Professor perde filhos capa

Para o professor Alessandro Garcia, de 38 anos, aquela era uma tarde especial. Pela primeira vez ele ouvia o filho Bento, de 5 anos, o chamar de “papai”. Autista, a criança havia tido seu primeiro dia na escola, junto à irmã, Sophia, de 1 ano e sete meses, naquele dia 15 de fevereiro. Mas a alegria se transformou em tragédia. Em poucos segundos. Uma enxurrada de lama e destroços invadiu a casa onde ele morava com a família na Rua Teresa, um dos pontos mais atingidos pelo temporal que devastou a cidade. Alessandro perdeu a mulher, os dois filhos e os sogros, além do imóvel.

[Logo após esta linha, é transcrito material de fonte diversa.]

(* ===== verification/ConsoleRoundTrip.v ===== *)
(** What [console-consumer] prints, [console-producer] reads: the formatter of the
    one and the line reader of the other, with matching properties, carry records
    from one topic to another. *)

From Stdlib Require Import Ascii.
From S2P Require Import Prelude Collections Rust Properties Patterns Console LineReader ConsoleFormatter.

Section Copy.
Context `{RegexFind}.

(** The properties of the two tools match: [--formatter-property] prints headers,
    key and value with the separators that [--reader-property] expects, null as
    its marker. *)
Record matched (formatter : DefaultFormatter) (reader : LineReader) (c : ascii) : Prop := {
  m_columns : df_columns formatter = [(ColHeaders, tt); (ColKey, tt); (ColValue, tt)];
  m_raw : df_key_deserializer formatter = None ∧ df_value_deserializer formatter = None ∧
    df_headers_deserializer formatter = None;
  m_lines : df_line_separator formatter = LF;
  m_headers : lr_parse_headers reader = true ∧ lr_headers_delimiter reader = df_key_separator formatter;
  m_key : lr_parse_key reader = true ∧ lr_key_separator reader = df_key_separator formatter;
  m_separator : lr_headers_separator reader = df_headers_separator formatter ∧
    df_headers_separator formatter = String c "" ∧ lr_headers_key_separator reader = ":";
  m_pattern : separates (lr_headers_separator_pattern reader) c;
  m_null : lr_null_marker reader = Some (df_null_literal formatter)
}.

(** The record that is sent for one that was consumed. *)
Definition copied (topic : string) (record : ConsumedRecord) : ProducerRecord :=
  {| pr_topic := topic; pr_partition := None; pr_key := cr_key record; pr_value := cr_value record;
     pr_headers := cr_headers record; pr_timestamp_ms := None |}.

(** All that is printed for records. *)
Fixpoint printed (formatter : DefaultFormatter) (records : list ConsumedRecord) : result string string :=
  match records with
  | [] => Ok ""
  | record :: records =>
      text ← default_format formatter record; rest ← printed formatter records; Ok (text +:+ rest)
  end.

(** A line of its own, in UTF-8. *)
Definition one_line (line : string) : Prop :=
  is_text line ∧ all_bytes (λ c, negb (is_lf c || is_cr c)) line = true.

Lemma split_lines_line line rest :
  all_bytes (λ c, negb (is_lf c || is_cr c)) line = true →
  split_lines (line +:+ LF +:+ rest) = line :: split_lines rest.
Proof.
  intros Hl. unfold split_lines. assert (∀ before, split_lines_from before (line +:+ LF +:+ rest) =
    (before +:+ line) :: split_lines_from "" rest) as Hgo; [|by rewrite Hgo, str_app_nil_l].
  induction line as [|c line IH]; intros before; [by rewrite str_app_nil_l, str_app_nil_r|].
  cbn [all_bytes] in Hl. apply andb_true_iff in Hl as [Hc Hl]. rewrite str_app_cons. cbn [split_lines_from].
  apply negb_true_iff, orb_false_iff in Hc as [-> ->]. rewrite IH by done.
  by rewrite str_app_assoc, str_app_sep.
Qed.

(** A record is printed as the line that the reader takes for it. *)
Lemma printed_line formatter reader c record :
  matched formatter reader c → cr_headers record ≠ [] →
  default_format formatter record = Ok (line_of reader (copied (lr_topic reader) record) +:+ LF).
Proof.
  intros Hm Hne. destruct Hm as [Hcol (Hk & Hv & Hh) Hl [Hph Hhd] [Hpk Hks] (Hs & _ & Hkv) _ Hn].
  unfold default_format. rewrite Hcol. cbn [bt_keys map fmap list_fmap fst format_columns format_column].
  rewrite format_headers_join by done. cbn [mbind result_bind]. unfold deserialize_field. rewrite Hk, Hv.
  cbn [mbind result_bind]. rewrite Hcol. cbn [bt_keys map fmap list_fmap fst existsb].
  rewrite (bool_decide_eq_false_2 (cr_headers record = [])) by done. rewrite str_app_nil_l.
  rewrite Hl. f_equal. unfold line_of, headers_text, copied, field_text.
  cbn [pr_topic pr_key pr_value pr_headers]. rewrite Hph, Hpk, Hhd, Hks, Hs, Hn.
  rewrite bool_decide_eq_false_2 by done. unfold header_text, field_text. rewrite Hkv, Hn.
  cbn. rewrite !str_app_assoc. by repeat case_bool_decide.
Qed.

(** Counting lines changes nothing of how they are read. *)
Lemma line_of_next reader record : line_of (next_line reader) record = line_of reader record.
Proof. done. Qed.
Lemma writable_next reader c record : writable reader c record → writable (next_line reader) c record.
Proof. by intros []. Qed.

(** C11. A topic is copied by piping [console-consumer] into [console-producer]: where
    the two are given matching separators and a null marker, and each record, which
    has headers, is told apart by the separators and is printed on a line of UTF-8
    text, every record is sent as it was consumed, key, value and headers, in order
    and each once. *)
Theorem console_round_trip formatter reader c (records : list ConsumedRecord) :
  matched formatter reader c →
  Forall (λ record, cr_headers record ≠ [] ∧ writable reader c (copied (lr_topic reader) record) ∧
    one_line (line_of reader (copied (lr_topic reader) record))) records →
  ∃ output, printed formatter records = Ok output ∧
    read_lines reader (split_lines output) = Ok (map (copied (lr_topic reader)) records).
Proof.
  intros Hm Hr. revert reader Hm Hr.
  induction records as [|record records IH]; intros reader Hm Hr; [by exists ""|].
  apply Forall_cons in Hr as [(Hne & Hw & Ht & Hl) Hr].
  destruct (IH (next_line reader)) as (output & Ho & Hread).
  { by destruct Hm. }
  { eapply Forall_impl; [exact Hr|]. intros r (? & ?%writable_next & ?). done. }
  exists ((line_of reader (copied (lr_topic reader) record) +:+ LF) +:+ output). split.
  - cbn [printed]. rewrite (printed_line formatter reader c) by done. by rewrite Ho.
  - rewrite str_app_assoc, split_lines_line by done. cbn [read_lines]. unfold reader_record.
    rewrite lossy_text by done. rewrite <-line_of_next.
    rewrite (line_record_line (next_line reader) c); [cbn [mbind result_bind]; by rewrite Hread| | |];
      destruct Hm as [? ? ? ? ? (? & ? & ?) ? ?]; [done| |by apply writable_next].
    cbn. congruence.
Qed.
End Copy.

(** ** A copy *)

#[local] Existing Instance byte_regex.
#[local] Existing Instance byte_find.

Definition copy_formatter : DefaultFormatter :=
  (formatter_configure (bt_collect [("print.headers", "true"); ("print.key", "true"); ("null.literal", "~")])).1.

Definition copy_reader : LineReader :=
  {| lr_topic := "copy"; lr_parse_key := true; lr_key_separator := tab_text; lr_parse_headers := true;
     lr_headers_delimiter := tab_text; lr_headers_separator := ","; lr_headers_key_separator := ":";
     lr_ignore_error := false; lr_null_marker := Some "~"; lr_headers_separator_pattern := Some ","%char;
     lr_line_number := 0 |}.

Example copy_reader_configured :
  reader_configure (bt_collect [("parse.headers", "true"); ("parse.key", "true"); ("null.marker", "~");
    ("topic", "copy")]) "copy" = Ok copy_reader.
Proof. vm_compute. reflexivity. Qed.

Definition order (key value : option string) : ConsumedRecord :=
  {| cr_topic := "orders"; cr_partition := 0; cr_offset := 7; cr_timestamp := 0; cr_timestamp_type := CreateTime;
     cr_key := key; cr_value := value; cr_headers := [("h1", Some "a"); ("h2", None)] |}.

Lemma console_round_trip_witness :
  ∃ output, printed copy_formatter [order (Some "k") (Some "v:1"); order None None] = Ok output ∧
    read_lines copy_reader (split_lines output) =
      Ok (map (copied "copy") [order (Some "k") (Some "v:1"); order None None]).
Proof.
  apply (console_round_trip copy_formatter copy_reader ","%char).
  - constructor; try done; by vm_compute.
  - repeat (apply Forall_cons; split); [| |constructor].
    all: (split; [done|split; [constructor; try done; vm_compute; repeat constructor; try done; try (by intros)|]]).
    all: split; [apply is_text_ascii|]; by vm_compute.
Defined.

Desde então, amigos organizam uma campanha de financiamento on-line para ajudá-lo a recomeçar. A mobilização viralizou nas redes nos últimos dias. Nesta terça-feira, o professor agradeceu por todo amor e solidariedade: “Ainda não tenho condições de falar muito, mas não tem preço toda acolhida que tem me envolvido. Não sei o que seria de mim se estivesse sozinho numa hora dessas“, postou Alessandro na web.

O impacto emocional no dia da tragédia foi tanto que Alessandro saiu de casa andando após a inundação e afirmava ainda estar com o filho no colo, mesmo o menino tendo ficado sob a lama. Chegou à casa de um parente e dormiu, tamanho o estado de choque. Foi só no dia seguinte que descobriu ter quebrado as duas pernas, segundo relatos de parentes de Alessandro. Na adrenalina, não sentiu dor. Pelo menos não a física.

— O Bento estava no colo do pai quando tudo aconteceu. E ele (Alessandro) agora se culpa como se não tivesse segurado o filho forte o suficiente. Mas isso não existe, é claro — contou a prima de Carolina, Karina Carla de Souza, de 34 anos, que acompanhou os sepultamentos.

Carolina da Silva, de 37 anos, esposa de Alessandro, e Sofia foram enterradas no sábado. Foi durante a cerimônia que chegou a notícia de que o corpo de Bento tinha sido encontrado. Nas redes sociais, o professor desabafou: “Acabei de chegar do enterro da Carol e da Sophia. Dois terços do meu coração ficaram lá… a última parte foi encontrada faz pouco. A dor é enorme. Não fosse a família e os amigos eu nem de pé conseguiria estar“, postou ele, logo após os enterros da filha e da esposa.

Alessandro é mestre e doutor em Sociologia e ministra aulas no Instituto Federal Fluminense (IFF), em Maricá, Região Metropolitana do Rio. Também já foi professor do Colégio Santo Inácio, na capital fluminense. Entre os amigos, é tido como uma pessoa generosa, inteligente, de alma doce e amigo de todos, de fácil convívio. Em paralelo às salas de aula, mantém o canal Ministério dos Quadrinhos na internet, onde faz entrevistas e explora o universo dos gibis, a qual chama de “nona arte“, com pouco mais de 26 mil inscritos e quase 2 milhões de visualizações.

O corpo de Élcio José de Freitas, avô das crianças e sogro de Alessandro, ainda não havia sido liberado pelos peritos do Instituto Médico Legal (IML) até o último domingo. Já a avó de Bento e Sophia, Maria Expedito, continua desaparecida. Já a missa em lembrança à família será na próxima quarta-feira (23),na Paróquia Nossa Senhora Aparecida do Quitandinha, às 19h. A cerimônia será transmitida pela internet.